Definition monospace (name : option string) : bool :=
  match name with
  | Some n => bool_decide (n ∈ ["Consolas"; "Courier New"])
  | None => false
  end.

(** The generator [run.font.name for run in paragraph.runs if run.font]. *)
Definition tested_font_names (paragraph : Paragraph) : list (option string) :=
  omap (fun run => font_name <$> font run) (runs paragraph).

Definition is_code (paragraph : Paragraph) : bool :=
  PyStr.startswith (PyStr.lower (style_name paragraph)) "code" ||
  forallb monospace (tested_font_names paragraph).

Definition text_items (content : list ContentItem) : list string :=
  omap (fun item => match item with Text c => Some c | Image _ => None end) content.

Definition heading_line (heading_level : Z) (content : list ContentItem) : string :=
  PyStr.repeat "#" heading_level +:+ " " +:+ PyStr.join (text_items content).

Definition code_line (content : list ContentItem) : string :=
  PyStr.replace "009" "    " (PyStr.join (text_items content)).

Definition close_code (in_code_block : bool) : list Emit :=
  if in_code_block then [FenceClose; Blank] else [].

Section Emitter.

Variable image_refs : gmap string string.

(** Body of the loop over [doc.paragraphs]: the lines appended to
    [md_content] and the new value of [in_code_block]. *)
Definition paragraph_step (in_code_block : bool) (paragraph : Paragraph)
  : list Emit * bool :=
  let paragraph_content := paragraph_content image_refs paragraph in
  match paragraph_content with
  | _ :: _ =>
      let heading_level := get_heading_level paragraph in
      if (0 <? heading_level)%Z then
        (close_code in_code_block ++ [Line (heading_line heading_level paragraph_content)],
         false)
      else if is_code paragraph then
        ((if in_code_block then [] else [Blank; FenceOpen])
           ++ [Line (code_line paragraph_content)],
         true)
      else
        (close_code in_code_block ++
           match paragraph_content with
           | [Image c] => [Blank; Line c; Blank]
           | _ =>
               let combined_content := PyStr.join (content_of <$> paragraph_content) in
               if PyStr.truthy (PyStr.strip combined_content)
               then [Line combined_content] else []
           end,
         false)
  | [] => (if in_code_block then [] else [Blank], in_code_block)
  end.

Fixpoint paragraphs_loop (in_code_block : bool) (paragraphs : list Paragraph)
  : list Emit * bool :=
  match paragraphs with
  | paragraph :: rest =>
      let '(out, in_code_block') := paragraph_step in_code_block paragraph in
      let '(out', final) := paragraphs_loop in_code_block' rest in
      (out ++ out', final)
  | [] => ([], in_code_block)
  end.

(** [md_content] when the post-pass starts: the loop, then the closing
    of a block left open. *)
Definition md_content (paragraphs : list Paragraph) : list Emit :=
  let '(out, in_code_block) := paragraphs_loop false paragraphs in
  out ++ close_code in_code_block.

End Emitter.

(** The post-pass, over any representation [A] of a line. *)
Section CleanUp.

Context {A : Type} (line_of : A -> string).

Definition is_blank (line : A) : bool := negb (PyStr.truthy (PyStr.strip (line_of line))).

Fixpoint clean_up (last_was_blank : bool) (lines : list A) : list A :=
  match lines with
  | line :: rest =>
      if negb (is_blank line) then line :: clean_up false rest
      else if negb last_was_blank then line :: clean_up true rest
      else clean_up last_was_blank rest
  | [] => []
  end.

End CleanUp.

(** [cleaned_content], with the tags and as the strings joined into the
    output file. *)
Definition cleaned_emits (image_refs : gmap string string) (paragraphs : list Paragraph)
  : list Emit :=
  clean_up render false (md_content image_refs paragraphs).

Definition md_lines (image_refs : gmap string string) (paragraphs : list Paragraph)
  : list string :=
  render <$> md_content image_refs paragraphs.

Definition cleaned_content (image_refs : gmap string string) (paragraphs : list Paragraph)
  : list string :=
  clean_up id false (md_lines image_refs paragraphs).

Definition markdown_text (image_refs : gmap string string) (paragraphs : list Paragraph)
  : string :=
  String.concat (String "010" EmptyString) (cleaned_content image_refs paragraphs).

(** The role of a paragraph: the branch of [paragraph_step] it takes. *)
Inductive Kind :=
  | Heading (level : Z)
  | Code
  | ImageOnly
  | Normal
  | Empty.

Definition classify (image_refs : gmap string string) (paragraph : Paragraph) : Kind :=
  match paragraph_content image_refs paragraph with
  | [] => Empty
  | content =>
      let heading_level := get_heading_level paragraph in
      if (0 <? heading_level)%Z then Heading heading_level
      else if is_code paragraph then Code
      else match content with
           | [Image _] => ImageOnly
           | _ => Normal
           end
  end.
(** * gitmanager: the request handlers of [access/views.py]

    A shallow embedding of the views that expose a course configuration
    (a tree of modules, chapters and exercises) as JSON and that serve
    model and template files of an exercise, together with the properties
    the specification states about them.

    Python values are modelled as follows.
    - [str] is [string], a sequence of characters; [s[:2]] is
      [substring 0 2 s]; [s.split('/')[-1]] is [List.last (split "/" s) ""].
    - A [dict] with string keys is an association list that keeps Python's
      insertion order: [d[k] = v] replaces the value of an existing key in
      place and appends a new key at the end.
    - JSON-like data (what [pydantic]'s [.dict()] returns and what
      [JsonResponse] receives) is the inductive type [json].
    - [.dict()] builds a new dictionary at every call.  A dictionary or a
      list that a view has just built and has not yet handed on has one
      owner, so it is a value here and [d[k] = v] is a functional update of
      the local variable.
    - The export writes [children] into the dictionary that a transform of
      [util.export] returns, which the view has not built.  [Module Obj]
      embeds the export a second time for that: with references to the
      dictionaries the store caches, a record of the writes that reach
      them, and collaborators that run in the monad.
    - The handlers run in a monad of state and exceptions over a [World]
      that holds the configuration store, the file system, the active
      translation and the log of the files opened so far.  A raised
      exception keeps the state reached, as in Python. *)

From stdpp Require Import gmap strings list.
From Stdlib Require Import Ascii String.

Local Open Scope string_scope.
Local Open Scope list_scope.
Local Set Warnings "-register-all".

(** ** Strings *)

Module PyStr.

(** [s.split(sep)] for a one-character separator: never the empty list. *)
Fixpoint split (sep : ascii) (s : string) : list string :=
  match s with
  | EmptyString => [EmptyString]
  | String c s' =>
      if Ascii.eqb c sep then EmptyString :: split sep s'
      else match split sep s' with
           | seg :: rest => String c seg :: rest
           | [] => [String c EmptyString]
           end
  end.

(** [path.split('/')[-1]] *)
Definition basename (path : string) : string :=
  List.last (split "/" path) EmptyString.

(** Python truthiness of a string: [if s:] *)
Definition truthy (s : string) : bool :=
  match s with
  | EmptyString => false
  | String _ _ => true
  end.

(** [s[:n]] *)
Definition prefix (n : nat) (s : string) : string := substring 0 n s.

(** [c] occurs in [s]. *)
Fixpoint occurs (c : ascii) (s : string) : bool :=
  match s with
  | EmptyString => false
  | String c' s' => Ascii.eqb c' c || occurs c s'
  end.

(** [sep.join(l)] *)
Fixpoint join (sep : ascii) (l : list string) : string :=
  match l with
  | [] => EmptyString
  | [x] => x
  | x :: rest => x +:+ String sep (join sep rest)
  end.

───

_Try it_
Print exactly the line containing "owner, so it" and every line after it through the end of the records above, and nothing else.

_Response to the exercise_
      owner, so it is a value here and [d[k] = v] is a functional update of
      the local variable.
    - The export writes [children] into the dictionary that a transform of
      [util.export] returns, which the view has not built.  [Module Obj]
      embeds the export a second time for that: with references to the
      dictionaries the store caches, a record of the writes that reach
      them, and collaborators that run in the monad.
    - The handlers run in a monad of state and exceptions over a [World]
      that holds the configuration store, the file system, the active
      translation and the log of the files opened so far.  A raised
      exception keeps the state reached, as in Python. *)

From stdpp Require Import gmap strings list.
From Stdlib Require Import Ascii String.

Local Open Scope string_scope.
Local Open Scope list_scope.
Local Set Warnings "-register-all".

(** ** Strings *)

Module PyStr.

(** [s.split(sep)] for a one-character separator: never the empty list. *)
Fixpoint split (sep : ascii) (s : string) : list string :=
  match s with
  | EmptyString => [EmptyString]
  | String c s' =>
      if Ascii.eqb c sep then EmptyString :: split sep s'
      else match split sep s' with
           | seg :: rest => String c seg :: rest
           | [] => [String c EmptyString]
           end
  end.

(** [path.split('/')[-1]] *)
Definition basename (path : string) : string :=
  List.last (split "/" path) EmptyString.

(** Python truthiness of a string: [if s:] *)
Definition truthy (s : string) : bool :=
  match s with
  | EmptyString => false
  | String _ _ => true
  end.

(** [s[:n]] *)
Definition prefix (n : nat) (s : string) : string := substring 0 n s.

(** [c] occurs in [s]. *)
Fixpoint occurs (c : ascii) (s : string) : bool :=
  match s with
  | EmptyString => false
  | String c' s' => Ascii.eqb c' c || occurs c s'
  end.

(** [sep.join(l)] *)
Fixpoint join (sep : ascii) (l : list string) : string :=
  match l with
  | [] => EmptyString
  | [x] => x
  | x :: rest => x +:+ String sep (join sep rest)
  end.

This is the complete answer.